L’heure n’est plus qu’aux bonnes actions comme les investissements en transport collectif, en énergies renouvelables ou en technologies propres, dit-il, il faut aussi éliminer tour à tour le charbon, le pétrole et le gaz.

Pendant longtemps, on a pensé collectivement qu’on pouvait lutter contre les changements climatiques en faisant plus de bonnes choses, [mais en] ne s’attaquant pas à la source du problème.

Steven Guilbeault, ministre fédéral de l’Environnement et du Changement climatique

Projet pétrolier Bay du Nord

Cette volonté d’en faire plus pour le climat est-elle annonciatrice du sort qui attend le projet Bay du Nord ?

Ottawa doit annoncer d’ici dimanche s’il autorise ou non la construction au large de Terre-Neuve-et-Labrador de cette plateforme flottante d’extraction de pétrole et de gaz projetée par l’entreprise norvégienne Equinor.

L’action climatique du Canada ne se résume pas à cette seule décision, répond le ministre Guilbeault, évoquant la tarification sur le carbone, la réduction des émissions de méthane ou encore le plafonnement des émissions de gaz à effet de serre (GES) de l’industrie pétrolière et gazière.

Le gouvernement canadien publiera à la fin du mois de mars son premier plan de réduction des émissions et lancera à l’automne la première Stratégie nationale d’adaptation du Canada ; entre-temps, il consacre des centaines de millions de dollars à des mesures d’adaptation aux catastrophes.

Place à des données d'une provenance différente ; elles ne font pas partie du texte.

(* ===== verification/Catalog.v ===== *)
(** * Catalog: the tools the server advertises

    Models [getToolDefinitions] (src/src/index.ts, lines 145 to 198) and
    the result of the initialize handler (lines 87 to 99).  Both are object
    literals, and they are modelled as the values they denote: the catalog
    is a list of three objects with a [name], a [description] and an
    [inputSchema].

    The source never checks arguments against the schemas: they are advice
    to the caller.  [validates] reads a schema the way a caller that
    follows the advice does (the keywords the catalog uses: [type],
    [properties], [required], [additionalProperties], [minLength],
    [maxLength], [minimum], [maximum]), so that the lemmas can say what
    the handlers receive from such a caller. *)

From Stdlib Require Import String SpecFloat.
From S2P Require Import Prelude JsString JsNumber JsValue Runtime Config.

(** ** Reading object literals *)

(** The property [k] of an object, by its name. *)
Definition prop (k : string) (v : value) : value :=
  match v with
  | VObj props => lookup_prop (utf16 k) props
  | _ => VUndefined
  end.

(** ** The catalog *)

(** Lines 147 to 163. *)
Definition query_rag_tool : value :=
  jobj [
    ("name"%string, jstr "query_rag");
    ("description"%string,
     jstr "Query the database documents in LlamaCloud and get comprehensive answers with sources");
    ("inputSchema"%string, jobj [
       ("type"%string, jstr "object");
       ("properties"%string, jobj [
          ("question"%string, jobj [
             ("type"%string, jstr "string");
             ("description"%string,
              jstr "Question about database concepts, management systems, or related topics");
             ("minLength"%string, VNum (num_of_Z 1));
             ("maxLength"%string, VNum (num_of_Z 1000)) ]) ]);
       ("required"%string, VArr [jstr "question"]);
       ("additionalProperties"%string, VBool false) ]) ].

(** Lines 164 to 187. *)
Definition search_documents_tool : value :=
  jobj [
    ("name"%string, jstr "search_documents");
    ("description"%string,
     jstr "Search for relevant documents in the knowledge base without generating an answer");
    ("inputSchema"%string, jobj [
       ("type"%string, jstr "object");
       ("properties"%string, jobj [
          ("query"%string, jobj [
             ("type"%string, jstr "string");
             ("description"%string, jstr "Search query for semantic document retrieval");
             ("minLength"%string, VNum (num_of_Z 1));
             ("maxLength"%string, VNum (num_of_Z 500)) ]);
          ("top_k"%string, jobj [
             ("type"%string, jstr "number");
             ("description"%string, jstr "Number of documents to return (1-10)");
             ("minimum"%string, VNum (num_of_Z 1));
             ("maximum"%string, VNum (num_of_Z 10));
             ("default"%string, VNum (num_of_Z 5)) ]) ]);
       ("required"%string, VArr [jstr "query"]);
       ("additionalProperties"%string, VBool false) ]) ].

(** Lines 188 to 196. *)
Definition get_index_info_tool : value :=
  jobj [
    ("name"%string, jstr "get_index_info");
    ("description"%string,
     jstr "Get detailed information about the LlamaCloud index and its current status");
    ("inputSchema"%string, jobj [
       ("type"%string, jstr "object");
       ("properties"%string, jobj []);
       ("additionalProperties"%string, VBool false) ]) ].

Definition getToolDefinitions : list value :=
  [query_rag_tool; search_documents_tool; get_index_info_tool].

(** The name of a descriptor, when it is a string. *)
Definition tool_name (t : value) : jstring :=
  match prop "name" t with
  | VStr s => s
  | _ => []
  end.

Definition inputSchema (t : value) : value := prop "inputSchema" t.

(** ** The result of the initialize handler (lines 87 to 99) *)

Definition initialize_result : value :=
  jobj [
    ("protocolVersion"%string, jstr "2024-11-05");
    ("capabilities"%string, jobj [
       ("tools"%string, jobj [
          ("listChanged"%string, VBool true);
          ("supportsProgress"%string, VBool false) ]) ]);
    ("serverInfo"%string, jobj [
       ("name"%string, jstr "llamacloud-rag-server");
       ("version"%string, jstr "1.0.0") ]) ].

(** ** Reading a schema *)

(** The number of characters of a string, as a schema counts them: a
    surrogate pair is one character. *)
Fixpoint code_points (s : jstring) : nat :=
  match s with
  | [] => 0
  | c :: s' =>
    match s' with
    | d :: s'' =>
      if (55296 <=? c)%N && (c <=? 56319)%N && (56320 <=? d)%N && (d <=? 57343)%N
      then S (code_points s'')
      else S (code_points s')
    | [] => 1
    end
  end.

(** A bound of a schema: absent, or a number the instance is compared
    with. *)
Definition bound_ok (b : value) (test : number -> bool) : bool :=
  match b with
  | VNum x => test x
  | _ => true
  end.

(** [type: "string"] with [minLength] and [maxLength]. *)
Definition check_string (sch v : value) : bool :=
  match v with
  | VStr s =>
    let n := Z.of_nat (code_points s) in
    bound_ok (prop "minLength" sch) (fun lo => num_le_Z lo n)
    && bound_ok (prop "maxLength" sch) (fun hi => Z_le_num n hi)
  | _ => false
  end.

(** [type: "number"] with [minimum] and [maximum]. *)
Definition check_number (sch v : value) : bool :=
  match v with
  | VNum x =>
    bound_ok (prop "minimum" sch) (fun lo => SFleb lo x)
    && bound_ok (prop "maximum" sch) (fun hi => SFleb x hi)
  | _ => false
  end.

(** The schema of one property. *)
Definition check_property (sch v : value) : bool :=
  match prop "type" sch with
  | VStr t =>
    if decide (t = utf16 "string") then check_string sch v
    else if decide (t = utf16 "number") then check_number sch v
    else true
  | _ => true
  end.

(** The names a schema requires. *)
Definition required_names (schema : value) : list jstring :=
  match prop "required" schema with
  | VArr names => omap (fun n => match n with VStr s => Some s | _ => None end) names
  | _ => []
  end.

(** An object schema: every property of the instance that the schema
    declares follows its schema, the others are allowed unless
    [additionalProperties] is false, and the required ones are there. *)
Definition additional_allowed (schema : value) : bool :=
  match prop "additionalProperties" schema with
  | VBool false => false
  | _ => true
  end.

(** The properties a schema declares, with their schemas. *)
Definition declared_properties (schema : value) : list (jstring * value) :=
  match prop "properties" schema with
  | VObj declared => declared
  | _ => []
  end.

Definition validates (schema args : value) : bool :=
  match args with
  | VObj props =>
    forallb (fun kv : jstring * value =>
               if has_prop kv.1 (declared_properties schema)
               then check_property (lookup_prop kv.1 (declared_properties schema)) kv.2
               else additional_allowed schema)
            props
    && forallb (fun k => has_prop k props) (required_names schema)
  | _ => false
  end.

(** ** Example arguments *)

Definition example_question_args : value := jobj [("question"%string, jstr "what is a dbms")].

Definition example_search_args : value :=
  jobj [("query"%string, jstr "dbms"); ("top_k"%string, VNum (num_of_Z 2))].

(** * Lemmas *)

(** The initialize handler names the server the constructor created, but
    answers with capabilities of its own: the constructor declares
    [tools: {}], the handler [listChanged: true]. *)
Lemma initialize_result_server :
  prop "name" (prop "serverInfo" initialize_result) = VStr (server_name this_server_info) /\
  prop "version" (prop "serverInfo" initialize_result) = VStr (server_version this_server_info) /\
  prop "tools" (prop "capabilities" this_server_capabilities) = VObj [] /\
  prop "listChanged" (prop "tools" (prop "capabilities" initialize_result)) = VBool true.
Proof. by vm_compute. Qed.

(** ** What a valid instance is *)

Section validates.
Context (schema : value) (props : list (jstring * value)).
Context (Hvalid : validates schema (VObj props) = true).

Lemma validates_required k :
  k ∈ required_names schema -> has_prop k props = true.
Proof.
  intros Hk. apply andb_true_iff in Hvalid as [_ H]. rewrite forallb_forall in H.
  apply H. by apply list_elem_of_In.
Qed.

Lemma validates_declared k v :
  (k, v) ∈ props -> has_prop k (declared_properties schema) = true ->
  check_property (lookup_prop k (declared_properties schema)) v = true.
Proof.
  intros Hkv Hk. apply andb_true_iff in Hvalid as [H _]. rewrite forallb_forall in H.
  apply list_elem_of_In, H in Hkv. simpl in Hkv. by rewrite Hk in Hkv.
Qed.

(** When additional properties are forbidden, every property of the
    instance is declared. *)
Lemma validates_closed k v :
  additional_allowed schema = false -> (k, v) ∈ props ->
  has_prop k (declared_properties schema) = true.
Proof.
  intros Hclosed Hkv. apply andb_true_iff in Hvalid as [H _].
  rewrite forallb_forall in H. apply list_elem_of_In, H in Hkv. simpl in Hkv.
  destruct (has_prop k _); [done|congruence].
Qed.

(** A required property that the schema declares follows its schema. *)
Lemma validates_required_property k :
  k ∈ required_names schema -> has_prop k (declared_properties schema) = true ->
  check_property (lookup_prop k (declared_properties schema)) (lookup_prop k props)
  = true.
Proof.
  intros Hk Hd. apply validates_declared; [|done].
  by apply lookup_prop_elem, validates_required.
Qed.

(** An optional one is absent or follows its schema. *)
Lemma validates_optional_property k :
  has_prop k (declared_properties schema) = true ->
  has_prop k props = false \/
  check_property (lookup_prop k (declared_properties schema)) (lookup_prop k props)
  = true.
Proof.
  intros Hd. destruct (has_prop k props) eqn:Hk; [right|by left].
  apply validates_declared; [|done]. by apply lookup_prop_elem.
Qed.

End validates.

Lemma validates_object schema args :
  validates schema args = true -> exists props, args = VObj props.
Proof. destruct args; try done. eauto. Qed.

Example validates_examples :
  validates (inputSchema query_rag_tool) example_question_args = true /\
  validates (inputSchema query_rag_tool) (jobj []) = false /\
  validates (inputSchema query_rag_tool) (jobj [("question"%string, jstr "")]) = false /\
  validates (inputSchema query_rag_tool)
    (jobj [("question"%string, jstr "q"); ("extra"%string, VNull)]) = false /\
  validates (inputSchema search_documents_tool) example_search_args = true /\
  validates (inputSchema search_documents_tool) (jobj [("query"%string, jstr "dbms")]) = true /\
  validates (inputSchema search_documents_tool)
    (jobj [("query"%string, jstr "dbms"); ("top_k"%string, VNum (num_of_Z 11))]) = false /\
  validates (inputSchema search_documents_tool)
    (jobj [("query"%string, jstr "dbms"); ("top_k"%string, VNum (num_decimal 25 (-1)))]) = true /\
  validates (inputSchema get_index_info_tool) (jobj []) = true /\
  validates (inputSchema get_index_info_tool) example_question_args = false.
Proof. by vm_compute. Qed.

(** * Properties of the catalog *)


(** C30 (functional).  Arguments that follow the schema of query_rag hold
    a string under [question], of 1 to 1000 characters. *)
Theorem valid_question_arguments args :
  validates (inputSchema query_rag_tool) args = true ->
  exists q, get_opt args F_question = VStr q /\ 1 <= code_points q <= 1000.
Proof.
  intros H. destruct (validates_object _ _ H) as [props ->].
  pose proof (validates_required_property _ _ H (utf16 "question")) as Hq.
  specialize (Hq ltac:(left) eq_refl).
  simpl get_opt. change (field_name F_question) with (utf16 "question").
  destruct (lookup_prop (utf16 "question") props) as [| | | |q| |]; try done.
  exists q. split; [done|].
  apply andb_true_iff in Hq as [H1 H2].
  change (num_le_Z (num_of_Z 1) (Z.of_nat (code_points q)) = true) in H1.
  change (Z_le_num (Z.of_nat (code_points q)) (num_of_Z 1000) = true) in H2.
  rewrite num_le_Z_1 in H1. rewrite Z_le_num_1000 in H2. lia.
Qed.

Lemma valid_question_arguments_witness :
  exists q, get_opt example_question_args F_question = VStr q /\
            1 <= code_points q <= 1000.
Proof. apply valid_question_arguments. reflexivity. Defined.

(** C31 (functional).  Arguments that follow the schema of
    search_documents hold a string of 1 to 500 characters under [query],
    and under [top_k] nothing or a number between 1 and 10, which need not
    be an integer. *)
Theorem valid_search_arguments args :
  validates (inputSchema search_documents_tool) args = true ->
  (exists q, get_opt args F_query = VStr q /\ 1 <= code_points q <= 500) /\
  (get_opt args F_top_k = VUndefined \/
   exists k, get_opt args F_top_k = VNum k /\
             SFleb (num_of_Z 1) k = true /\ SFleb k (num_of_Z 10) = true).
Proof.
  intros H. destruct (validates_object _ _ H) as [props ->].
  pose proof (validates_required_property _ _ H (utf16 "query")) as Hq.
  specialize (Hq ltac:(left) eq_refl).
  pose proof (validates_optional_property _ _ H (utf16 "top_k") eq_refl) as Hk.
  simpl get_opt. change (field_name F_query) with (utf16 "query").
  change (field_name F_top_k) with (utf16 "top_k"). split.
  - destruct (lookup_prop (utf16 "query") props) as [| | | |q| |]; try done.
    exists q. split; [done|].
    apply andb_true_iff in Hq as [H1 H2].
    change (num_le_Z (num_of_Z 1) (Z.of_nat (code_points q)) = true) in H1.
    change (Z_le_num (Z.of_nat (code_points q)) (num_of_Z 500) = true) in H2.
    rewrite num_le_Z_1 in H1. rewrite Z_le_num_500 in H2. lia.
  - destruct Hk as [Hk|Hk]; [left; by apply lookup_prop_has|right].
    destruct (lookup_prop (utf16 "top_k") props) as [| | |k| | |]; try done.
    exists k. split; [done|]. by apply andb_true_iff in Hk.
Qed.

Lemma valid_search_arguments_witness :
  (exists q, get_opt example_search_args F_query = VStr q /\
             1 <= code_points q <= 500) /\
  (get_opt example_search_args F_top_k = VUndefined \/
   exists k, get_opt example_search_args F_top_k = VNum k /\
             SFleb (num_of_Z 1) k = true /\ SFleb k (num_of_Z 10) = true).
Proof. apply valid_search_arguments. reflexivity. Defined.

(** C32 (functional).  The only arguments that follow the schema of
    get_index_info are the empty object. *)
Theorem valid_index_info_arguments args :
  validates (inputSchema get_index_info_tool) args = true <-> args = VObj [].
Proof.
  split; [|by intros ->].
  intros H. destruct (validates_object _ _ H) as [props ->].
  destruct props as [|[k v] props]; [done|].
  by pose proof (validates_closed _ _ H k v eq_refl ltac:(left)).
Qed.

Ottawa a aussi rehaussé sa cible de réduction d’émissions de GES deux fois en moins de deux ans, souligne le ministre, écorchant au passage les gouvernements provinciaux. « Ce serait le fun qu’il n’y ait pas juste le fédéral qui fasse ça au pays ! », lance-t-il.

Le gouvernement Legault critiqué

Après avoir d’abord indiqué qu’il ne réagirait pas dans la journée au rapport du GIEC, le gouvernement québécois s’est ravisé.

« Je retiens particulièrement les passages montrant que les changements climatiques affectent de manière disproportionnée les populations moins nanties », a affirmé le ministre de l’Environnement et de la Lutte contre les changements climatiques, Benoit Charette, dans une déclaration transmise par son cabinet en soirée à La Presse.

C’est pourquoi le gouvernement du Québec a récemment contribué pour 10 millions de dollars au Fonds pour l’adaptation [de la Convention-cadre des Nations unies sur les changements climatiques] avec lequel il entend être un partenaire à long terme.

Benoit Charette, ministre de l’Environnement et de la Lutte contre les changements climatiques

Les partis de l’opposition ont, quant à eux, dénoncé l’action climatique du gouvernement caquiste, que la libérale Isabelle Melançon a qualifiée de « demi-plan pour l’économie verte, puisque celui-ci ne répond qu’à 50 % [des] objectifs ».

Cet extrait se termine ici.